* _DATA FOR THIS EXERCISE_:

§

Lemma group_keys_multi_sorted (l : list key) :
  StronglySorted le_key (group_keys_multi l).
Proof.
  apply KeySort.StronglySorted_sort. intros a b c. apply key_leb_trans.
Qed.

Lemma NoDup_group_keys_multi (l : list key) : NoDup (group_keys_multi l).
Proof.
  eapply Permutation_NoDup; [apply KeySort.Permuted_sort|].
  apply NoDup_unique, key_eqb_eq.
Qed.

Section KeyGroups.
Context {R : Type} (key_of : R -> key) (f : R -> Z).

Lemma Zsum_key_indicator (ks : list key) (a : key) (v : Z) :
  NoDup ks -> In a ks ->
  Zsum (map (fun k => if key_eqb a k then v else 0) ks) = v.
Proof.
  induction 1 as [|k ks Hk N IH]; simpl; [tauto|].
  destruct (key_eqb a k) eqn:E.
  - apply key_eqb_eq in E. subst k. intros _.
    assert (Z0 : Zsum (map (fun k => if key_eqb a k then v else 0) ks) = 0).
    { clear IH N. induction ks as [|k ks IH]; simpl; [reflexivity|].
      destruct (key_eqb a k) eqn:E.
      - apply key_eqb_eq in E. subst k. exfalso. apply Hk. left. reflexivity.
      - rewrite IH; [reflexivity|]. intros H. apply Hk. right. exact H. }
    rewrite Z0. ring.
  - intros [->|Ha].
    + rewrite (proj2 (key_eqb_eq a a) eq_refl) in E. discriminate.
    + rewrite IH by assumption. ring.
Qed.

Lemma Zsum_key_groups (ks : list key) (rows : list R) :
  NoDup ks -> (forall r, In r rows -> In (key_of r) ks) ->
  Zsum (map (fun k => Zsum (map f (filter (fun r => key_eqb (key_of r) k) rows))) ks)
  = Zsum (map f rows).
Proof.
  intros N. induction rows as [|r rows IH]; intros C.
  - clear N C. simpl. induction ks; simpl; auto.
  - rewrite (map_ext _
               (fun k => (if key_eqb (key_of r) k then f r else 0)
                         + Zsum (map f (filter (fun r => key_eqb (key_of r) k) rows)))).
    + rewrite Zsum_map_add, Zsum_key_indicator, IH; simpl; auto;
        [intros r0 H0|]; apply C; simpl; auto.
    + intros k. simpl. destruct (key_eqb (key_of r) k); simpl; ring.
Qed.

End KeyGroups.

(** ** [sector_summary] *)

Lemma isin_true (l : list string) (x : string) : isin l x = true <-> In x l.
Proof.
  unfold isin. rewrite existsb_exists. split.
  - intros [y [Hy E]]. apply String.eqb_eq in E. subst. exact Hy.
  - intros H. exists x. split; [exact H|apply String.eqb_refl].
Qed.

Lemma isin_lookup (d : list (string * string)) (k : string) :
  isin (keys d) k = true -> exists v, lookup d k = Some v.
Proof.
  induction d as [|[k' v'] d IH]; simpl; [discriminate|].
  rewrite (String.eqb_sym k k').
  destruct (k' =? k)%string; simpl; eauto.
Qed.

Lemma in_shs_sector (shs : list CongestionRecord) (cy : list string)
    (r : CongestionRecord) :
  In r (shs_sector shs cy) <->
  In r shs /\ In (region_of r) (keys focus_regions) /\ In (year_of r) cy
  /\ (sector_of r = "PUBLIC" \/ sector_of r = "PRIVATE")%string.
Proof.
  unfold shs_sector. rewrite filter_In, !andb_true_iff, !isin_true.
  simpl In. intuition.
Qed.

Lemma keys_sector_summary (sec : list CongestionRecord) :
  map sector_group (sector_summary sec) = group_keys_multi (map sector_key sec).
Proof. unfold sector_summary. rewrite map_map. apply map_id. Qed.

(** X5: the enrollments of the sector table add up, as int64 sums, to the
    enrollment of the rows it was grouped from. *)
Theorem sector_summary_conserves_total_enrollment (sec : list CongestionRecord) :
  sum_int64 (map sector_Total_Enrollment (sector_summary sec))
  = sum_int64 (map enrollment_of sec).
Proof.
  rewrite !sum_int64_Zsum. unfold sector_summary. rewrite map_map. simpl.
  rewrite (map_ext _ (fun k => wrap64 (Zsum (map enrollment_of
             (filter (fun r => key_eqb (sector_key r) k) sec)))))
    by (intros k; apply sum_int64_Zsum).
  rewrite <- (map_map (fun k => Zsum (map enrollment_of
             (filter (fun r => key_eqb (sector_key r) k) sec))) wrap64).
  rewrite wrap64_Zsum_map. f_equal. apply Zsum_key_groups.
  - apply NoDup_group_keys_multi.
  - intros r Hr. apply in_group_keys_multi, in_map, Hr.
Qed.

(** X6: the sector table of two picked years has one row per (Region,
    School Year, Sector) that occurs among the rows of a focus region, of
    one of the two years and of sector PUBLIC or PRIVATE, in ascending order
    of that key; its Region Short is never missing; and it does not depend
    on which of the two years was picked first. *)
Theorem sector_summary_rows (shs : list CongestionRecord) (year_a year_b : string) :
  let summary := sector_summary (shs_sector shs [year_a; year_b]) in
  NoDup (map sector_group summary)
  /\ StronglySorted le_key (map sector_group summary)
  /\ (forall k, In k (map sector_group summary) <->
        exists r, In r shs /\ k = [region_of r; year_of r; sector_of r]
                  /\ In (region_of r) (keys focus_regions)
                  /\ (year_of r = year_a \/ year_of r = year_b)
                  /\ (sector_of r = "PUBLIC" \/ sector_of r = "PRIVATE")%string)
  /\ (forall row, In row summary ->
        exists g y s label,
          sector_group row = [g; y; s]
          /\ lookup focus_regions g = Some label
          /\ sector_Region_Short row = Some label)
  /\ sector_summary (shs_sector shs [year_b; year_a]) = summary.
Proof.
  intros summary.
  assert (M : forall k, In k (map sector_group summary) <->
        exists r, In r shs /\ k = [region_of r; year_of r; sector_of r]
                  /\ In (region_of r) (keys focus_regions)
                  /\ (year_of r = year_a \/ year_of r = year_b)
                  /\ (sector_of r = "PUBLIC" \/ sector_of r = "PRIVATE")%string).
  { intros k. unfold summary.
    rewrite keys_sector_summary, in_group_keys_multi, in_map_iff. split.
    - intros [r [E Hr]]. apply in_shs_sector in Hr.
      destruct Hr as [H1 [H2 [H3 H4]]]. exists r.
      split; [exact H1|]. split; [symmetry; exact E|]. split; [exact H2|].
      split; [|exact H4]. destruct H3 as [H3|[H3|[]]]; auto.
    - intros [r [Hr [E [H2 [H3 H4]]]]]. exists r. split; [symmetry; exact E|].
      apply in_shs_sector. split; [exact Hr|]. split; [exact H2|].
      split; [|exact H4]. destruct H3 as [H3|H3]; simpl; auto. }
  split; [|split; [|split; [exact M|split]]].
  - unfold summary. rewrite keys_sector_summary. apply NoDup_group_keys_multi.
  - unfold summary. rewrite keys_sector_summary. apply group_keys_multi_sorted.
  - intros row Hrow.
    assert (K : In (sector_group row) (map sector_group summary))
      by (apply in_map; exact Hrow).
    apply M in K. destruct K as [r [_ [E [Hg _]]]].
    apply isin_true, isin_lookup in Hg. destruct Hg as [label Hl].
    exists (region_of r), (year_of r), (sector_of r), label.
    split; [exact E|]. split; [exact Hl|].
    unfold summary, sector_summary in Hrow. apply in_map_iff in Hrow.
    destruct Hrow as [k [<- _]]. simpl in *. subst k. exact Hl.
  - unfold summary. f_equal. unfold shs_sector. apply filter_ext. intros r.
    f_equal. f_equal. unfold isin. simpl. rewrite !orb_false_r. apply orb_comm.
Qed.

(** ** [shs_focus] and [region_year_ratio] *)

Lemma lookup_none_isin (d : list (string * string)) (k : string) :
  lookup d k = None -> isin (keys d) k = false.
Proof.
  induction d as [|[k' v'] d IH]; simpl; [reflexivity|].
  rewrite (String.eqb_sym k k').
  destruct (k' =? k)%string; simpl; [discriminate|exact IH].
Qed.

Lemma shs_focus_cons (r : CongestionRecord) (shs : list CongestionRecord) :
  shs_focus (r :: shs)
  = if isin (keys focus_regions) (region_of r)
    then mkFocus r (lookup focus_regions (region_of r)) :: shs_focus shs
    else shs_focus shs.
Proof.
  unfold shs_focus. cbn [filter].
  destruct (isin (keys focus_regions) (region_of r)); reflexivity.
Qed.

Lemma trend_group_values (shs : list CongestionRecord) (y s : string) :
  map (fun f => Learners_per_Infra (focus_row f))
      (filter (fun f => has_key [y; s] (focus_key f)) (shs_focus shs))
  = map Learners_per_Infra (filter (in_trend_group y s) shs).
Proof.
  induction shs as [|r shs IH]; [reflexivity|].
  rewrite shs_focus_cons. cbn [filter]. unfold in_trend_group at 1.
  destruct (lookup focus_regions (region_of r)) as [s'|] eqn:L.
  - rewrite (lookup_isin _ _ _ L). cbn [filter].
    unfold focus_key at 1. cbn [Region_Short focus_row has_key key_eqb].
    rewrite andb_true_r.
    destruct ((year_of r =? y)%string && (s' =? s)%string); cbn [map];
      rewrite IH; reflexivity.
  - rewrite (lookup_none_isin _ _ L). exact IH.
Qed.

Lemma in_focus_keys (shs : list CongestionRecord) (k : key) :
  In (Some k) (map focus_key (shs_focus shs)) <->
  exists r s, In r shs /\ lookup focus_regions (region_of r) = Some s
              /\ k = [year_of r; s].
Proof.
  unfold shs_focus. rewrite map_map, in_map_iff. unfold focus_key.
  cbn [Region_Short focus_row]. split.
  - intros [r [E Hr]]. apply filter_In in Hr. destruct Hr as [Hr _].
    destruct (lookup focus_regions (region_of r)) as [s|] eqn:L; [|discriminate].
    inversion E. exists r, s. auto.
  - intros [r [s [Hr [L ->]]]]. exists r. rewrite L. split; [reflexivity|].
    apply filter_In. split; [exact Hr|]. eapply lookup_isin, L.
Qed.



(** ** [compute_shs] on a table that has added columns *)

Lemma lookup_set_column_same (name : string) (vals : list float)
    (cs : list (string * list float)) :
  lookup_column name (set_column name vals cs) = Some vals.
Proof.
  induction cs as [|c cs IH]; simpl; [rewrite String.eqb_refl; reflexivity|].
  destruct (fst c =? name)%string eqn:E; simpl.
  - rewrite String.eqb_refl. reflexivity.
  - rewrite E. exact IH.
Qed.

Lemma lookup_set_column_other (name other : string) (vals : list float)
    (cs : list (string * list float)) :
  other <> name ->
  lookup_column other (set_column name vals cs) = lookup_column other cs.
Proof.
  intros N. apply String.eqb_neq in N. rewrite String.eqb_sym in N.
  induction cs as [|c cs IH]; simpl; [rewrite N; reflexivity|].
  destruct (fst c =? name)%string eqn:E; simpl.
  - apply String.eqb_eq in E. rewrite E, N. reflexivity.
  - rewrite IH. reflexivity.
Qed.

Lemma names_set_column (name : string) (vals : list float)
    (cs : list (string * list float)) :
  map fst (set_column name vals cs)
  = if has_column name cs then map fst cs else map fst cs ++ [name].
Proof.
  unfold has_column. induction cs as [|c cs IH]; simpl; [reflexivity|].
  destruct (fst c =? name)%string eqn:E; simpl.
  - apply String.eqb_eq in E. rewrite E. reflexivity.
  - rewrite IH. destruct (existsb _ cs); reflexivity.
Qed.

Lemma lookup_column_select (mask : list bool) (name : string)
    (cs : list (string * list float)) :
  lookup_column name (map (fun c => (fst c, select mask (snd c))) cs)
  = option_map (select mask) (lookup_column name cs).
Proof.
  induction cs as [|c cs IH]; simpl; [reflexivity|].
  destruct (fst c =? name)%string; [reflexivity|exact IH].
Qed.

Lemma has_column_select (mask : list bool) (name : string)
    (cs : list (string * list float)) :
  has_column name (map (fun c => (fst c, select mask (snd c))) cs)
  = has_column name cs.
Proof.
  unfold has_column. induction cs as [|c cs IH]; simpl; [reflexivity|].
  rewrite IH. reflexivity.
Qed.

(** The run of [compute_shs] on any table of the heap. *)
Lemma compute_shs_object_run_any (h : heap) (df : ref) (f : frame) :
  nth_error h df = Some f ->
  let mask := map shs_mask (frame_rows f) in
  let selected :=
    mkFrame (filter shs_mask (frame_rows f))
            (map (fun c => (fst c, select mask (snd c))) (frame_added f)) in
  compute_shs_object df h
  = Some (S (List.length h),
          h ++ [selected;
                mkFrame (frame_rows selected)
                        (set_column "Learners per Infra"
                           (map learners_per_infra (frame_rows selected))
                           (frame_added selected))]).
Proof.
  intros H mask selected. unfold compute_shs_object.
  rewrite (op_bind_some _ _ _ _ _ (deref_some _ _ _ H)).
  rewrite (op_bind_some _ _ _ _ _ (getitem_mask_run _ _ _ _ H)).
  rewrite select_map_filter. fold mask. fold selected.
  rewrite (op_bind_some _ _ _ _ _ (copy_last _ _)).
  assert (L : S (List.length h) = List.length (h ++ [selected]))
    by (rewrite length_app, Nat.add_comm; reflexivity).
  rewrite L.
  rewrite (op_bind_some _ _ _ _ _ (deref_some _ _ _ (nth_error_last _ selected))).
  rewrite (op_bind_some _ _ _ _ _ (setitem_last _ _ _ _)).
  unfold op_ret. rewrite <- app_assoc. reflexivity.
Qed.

§

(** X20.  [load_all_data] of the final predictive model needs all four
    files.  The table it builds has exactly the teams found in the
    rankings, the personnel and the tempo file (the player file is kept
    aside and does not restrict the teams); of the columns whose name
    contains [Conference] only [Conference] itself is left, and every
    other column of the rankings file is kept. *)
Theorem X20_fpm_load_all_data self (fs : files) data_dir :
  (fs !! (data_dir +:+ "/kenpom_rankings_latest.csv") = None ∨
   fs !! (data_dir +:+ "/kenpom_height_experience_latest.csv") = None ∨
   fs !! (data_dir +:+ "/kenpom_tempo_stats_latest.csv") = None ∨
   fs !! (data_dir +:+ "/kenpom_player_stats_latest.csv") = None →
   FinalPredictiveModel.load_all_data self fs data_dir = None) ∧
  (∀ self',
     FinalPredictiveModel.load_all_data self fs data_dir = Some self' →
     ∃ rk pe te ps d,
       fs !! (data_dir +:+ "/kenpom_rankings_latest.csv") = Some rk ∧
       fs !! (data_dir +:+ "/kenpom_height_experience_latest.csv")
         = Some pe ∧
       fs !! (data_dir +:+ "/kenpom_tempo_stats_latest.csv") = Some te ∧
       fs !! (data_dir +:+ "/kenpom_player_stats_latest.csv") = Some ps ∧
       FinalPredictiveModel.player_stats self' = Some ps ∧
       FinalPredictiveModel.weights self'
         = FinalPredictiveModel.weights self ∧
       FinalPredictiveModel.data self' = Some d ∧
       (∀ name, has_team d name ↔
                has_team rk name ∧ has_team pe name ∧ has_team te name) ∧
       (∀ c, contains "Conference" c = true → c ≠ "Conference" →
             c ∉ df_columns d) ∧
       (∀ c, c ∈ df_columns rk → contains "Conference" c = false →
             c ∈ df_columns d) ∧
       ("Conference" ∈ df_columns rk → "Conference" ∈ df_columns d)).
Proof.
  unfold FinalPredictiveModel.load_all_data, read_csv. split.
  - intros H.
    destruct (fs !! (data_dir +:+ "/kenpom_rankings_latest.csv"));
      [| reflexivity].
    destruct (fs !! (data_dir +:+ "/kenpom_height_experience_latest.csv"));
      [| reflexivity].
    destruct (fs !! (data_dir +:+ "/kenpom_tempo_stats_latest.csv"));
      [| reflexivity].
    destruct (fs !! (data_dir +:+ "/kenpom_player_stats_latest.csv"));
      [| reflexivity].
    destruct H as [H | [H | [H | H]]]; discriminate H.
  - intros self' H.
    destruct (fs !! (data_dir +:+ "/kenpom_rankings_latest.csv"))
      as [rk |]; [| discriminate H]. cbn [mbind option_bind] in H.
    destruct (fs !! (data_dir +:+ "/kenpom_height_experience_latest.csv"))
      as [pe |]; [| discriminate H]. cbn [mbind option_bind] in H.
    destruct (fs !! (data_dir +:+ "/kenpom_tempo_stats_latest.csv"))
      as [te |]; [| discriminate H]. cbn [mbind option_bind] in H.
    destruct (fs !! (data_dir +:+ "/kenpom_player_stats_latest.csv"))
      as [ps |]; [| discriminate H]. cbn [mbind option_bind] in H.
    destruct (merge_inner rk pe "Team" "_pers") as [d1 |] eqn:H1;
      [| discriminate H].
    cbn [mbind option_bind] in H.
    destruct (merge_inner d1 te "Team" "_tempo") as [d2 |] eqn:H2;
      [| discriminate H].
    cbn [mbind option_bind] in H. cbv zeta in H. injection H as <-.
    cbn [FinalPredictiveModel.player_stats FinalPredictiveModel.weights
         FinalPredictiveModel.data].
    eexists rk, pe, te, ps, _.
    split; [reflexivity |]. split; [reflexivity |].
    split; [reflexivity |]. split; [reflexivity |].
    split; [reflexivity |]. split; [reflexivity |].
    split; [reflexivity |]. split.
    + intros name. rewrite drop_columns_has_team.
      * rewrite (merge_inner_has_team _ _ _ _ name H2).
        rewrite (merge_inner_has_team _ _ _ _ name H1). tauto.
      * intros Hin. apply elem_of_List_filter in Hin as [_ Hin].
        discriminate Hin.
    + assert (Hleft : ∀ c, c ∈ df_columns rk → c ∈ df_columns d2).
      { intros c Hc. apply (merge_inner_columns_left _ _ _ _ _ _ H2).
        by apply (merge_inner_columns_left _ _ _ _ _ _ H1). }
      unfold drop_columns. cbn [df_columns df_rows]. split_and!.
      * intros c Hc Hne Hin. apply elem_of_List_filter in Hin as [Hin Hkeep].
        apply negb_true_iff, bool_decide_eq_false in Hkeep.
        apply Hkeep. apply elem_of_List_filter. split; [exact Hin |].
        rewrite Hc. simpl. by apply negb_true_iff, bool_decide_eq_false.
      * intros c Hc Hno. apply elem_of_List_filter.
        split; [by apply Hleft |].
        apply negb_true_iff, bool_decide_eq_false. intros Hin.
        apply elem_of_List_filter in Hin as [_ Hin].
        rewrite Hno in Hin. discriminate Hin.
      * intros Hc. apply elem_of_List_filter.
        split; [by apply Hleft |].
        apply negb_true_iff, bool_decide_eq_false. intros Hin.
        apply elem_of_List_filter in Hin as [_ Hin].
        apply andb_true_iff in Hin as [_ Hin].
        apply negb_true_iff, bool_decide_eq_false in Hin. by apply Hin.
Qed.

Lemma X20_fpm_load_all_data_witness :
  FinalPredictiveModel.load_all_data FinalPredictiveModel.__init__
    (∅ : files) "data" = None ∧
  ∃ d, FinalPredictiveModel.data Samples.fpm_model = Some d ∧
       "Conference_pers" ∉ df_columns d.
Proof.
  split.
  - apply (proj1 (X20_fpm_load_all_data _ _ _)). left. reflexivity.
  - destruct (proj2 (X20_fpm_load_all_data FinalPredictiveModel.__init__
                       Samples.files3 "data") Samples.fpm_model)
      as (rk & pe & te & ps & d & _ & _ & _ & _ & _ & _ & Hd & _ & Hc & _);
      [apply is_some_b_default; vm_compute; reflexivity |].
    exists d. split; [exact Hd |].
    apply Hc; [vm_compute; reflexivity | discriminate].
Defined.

§

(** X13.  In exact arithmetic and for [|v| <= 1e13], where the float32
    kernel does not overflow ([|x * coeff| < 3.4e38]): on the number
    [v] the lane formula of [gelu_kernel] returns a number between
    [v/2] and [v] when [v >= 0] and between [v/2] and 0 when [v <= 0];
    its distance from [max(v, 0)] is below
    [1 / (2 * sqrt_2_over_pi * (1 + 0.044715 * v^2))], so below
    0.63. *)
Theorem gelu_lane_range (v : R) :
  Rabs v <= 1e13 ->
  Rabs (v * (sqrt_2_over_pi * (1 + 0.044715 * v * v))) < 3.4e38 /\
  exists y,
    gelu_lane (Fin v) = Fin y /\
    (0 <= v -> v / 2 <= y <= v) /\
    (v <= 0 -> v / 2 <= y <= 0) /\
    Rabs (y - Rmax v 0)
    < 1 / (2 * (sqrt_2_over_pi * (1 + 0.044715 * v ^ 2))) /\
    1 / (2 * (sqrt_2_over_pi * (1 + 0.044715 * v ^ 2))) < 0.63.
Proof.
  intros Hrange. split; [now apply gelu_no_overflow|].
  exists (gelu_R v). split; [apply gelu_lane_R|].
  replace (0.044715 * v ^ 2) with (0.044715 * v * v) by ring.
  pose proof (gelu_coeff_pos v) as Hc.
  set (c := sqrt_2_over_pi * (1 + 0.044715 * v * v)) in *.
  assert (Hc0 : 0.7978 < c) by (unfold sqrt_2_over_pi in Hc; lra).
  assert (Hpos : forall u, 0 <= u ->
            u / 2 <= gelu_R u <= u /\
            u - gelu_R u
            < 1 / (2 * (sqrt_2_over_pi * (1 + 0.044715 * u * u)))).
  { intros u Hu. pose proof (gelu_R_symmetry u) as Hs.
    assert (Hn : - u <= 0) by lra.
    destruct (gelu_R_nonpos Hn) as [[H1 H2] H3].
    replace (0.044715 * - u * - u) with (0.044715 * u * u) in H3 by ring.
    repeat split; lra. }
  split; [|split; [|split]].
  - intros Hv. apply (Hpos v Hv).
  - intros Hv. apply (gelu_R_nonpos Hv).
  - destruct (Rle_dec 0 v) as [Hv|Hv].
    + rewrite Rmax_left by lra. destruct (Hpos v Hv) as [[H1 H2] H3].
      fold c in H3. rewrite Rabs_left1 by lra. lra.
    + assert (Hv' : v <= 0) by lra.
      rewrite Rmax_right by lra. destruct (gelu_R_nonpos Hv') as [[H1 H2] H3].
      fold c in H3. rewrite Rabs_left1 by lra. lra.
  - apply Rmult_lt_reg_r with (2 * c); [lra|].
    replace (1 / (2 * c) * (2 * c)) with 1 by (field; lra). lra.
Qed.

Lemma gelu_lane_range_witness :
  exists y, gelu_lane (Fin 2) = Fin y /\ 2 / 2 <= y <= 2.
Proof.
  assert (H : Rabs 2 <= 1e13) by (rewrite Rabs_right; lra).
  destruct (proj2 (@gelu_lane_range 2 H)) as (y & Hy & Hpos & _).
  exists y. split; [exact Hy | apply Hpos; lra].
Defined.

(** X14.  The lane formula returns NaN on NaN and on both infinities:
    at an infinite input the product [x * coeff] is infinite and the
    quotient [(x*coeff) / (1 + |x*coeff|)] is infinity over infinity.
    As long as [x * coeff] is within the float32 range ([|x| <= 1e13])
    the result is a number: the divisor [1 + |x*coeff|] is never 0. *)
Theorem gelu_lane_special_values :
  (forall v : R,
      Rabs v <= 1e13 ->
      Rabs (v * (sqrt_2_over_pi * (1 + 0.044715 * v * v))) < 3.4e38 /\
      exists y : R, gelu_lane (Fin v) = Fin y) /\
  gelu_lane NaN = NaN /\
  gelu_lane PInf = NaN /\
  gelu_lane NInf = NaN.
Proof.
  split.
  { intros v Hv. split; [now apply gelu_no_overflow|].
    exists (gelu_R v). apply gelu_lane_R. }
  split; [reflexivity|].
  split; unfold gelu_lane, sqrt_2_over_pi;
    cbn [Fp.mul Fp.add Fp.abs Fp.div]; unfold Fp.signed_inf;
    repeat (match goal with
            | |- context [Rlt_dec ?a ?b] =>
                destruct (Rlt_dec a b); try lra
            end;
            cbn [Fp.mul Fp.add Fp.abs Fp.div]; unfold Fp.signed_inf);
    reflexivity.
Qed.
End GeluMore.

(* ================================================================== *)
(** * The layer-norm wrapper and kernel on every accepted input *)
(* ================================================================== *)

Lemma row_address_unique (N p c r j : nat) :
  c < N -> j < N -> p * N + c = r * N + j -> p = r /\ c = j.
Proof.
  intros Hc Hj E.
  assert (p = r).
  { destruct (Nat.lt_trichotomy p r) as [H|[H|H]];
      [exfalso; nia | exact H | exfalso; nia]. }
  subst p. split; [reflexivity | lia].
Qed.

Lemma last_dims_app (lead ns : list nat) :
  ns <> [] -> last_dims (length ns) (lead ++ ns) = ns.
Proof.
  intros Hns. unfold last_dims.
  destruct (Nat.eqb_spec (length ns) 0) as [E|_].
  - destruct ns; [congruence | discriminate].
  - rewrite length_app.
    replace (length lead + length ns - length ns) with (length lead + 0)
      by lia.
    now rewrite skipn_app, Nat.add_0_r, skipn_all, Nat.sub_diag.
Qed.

§

* _EXERCISE_: For this exercise, copy every line of the data that holds "number".

* _EXERCISE ANSWER_:
    kernel does not overflow ([|x * coeff| < 3.4e38]): on the number
    [v] the lane formula of [gelu_kernel] returns a number between
    the result is a number: the divisor [1 + |x*coeff|] is never 0. *)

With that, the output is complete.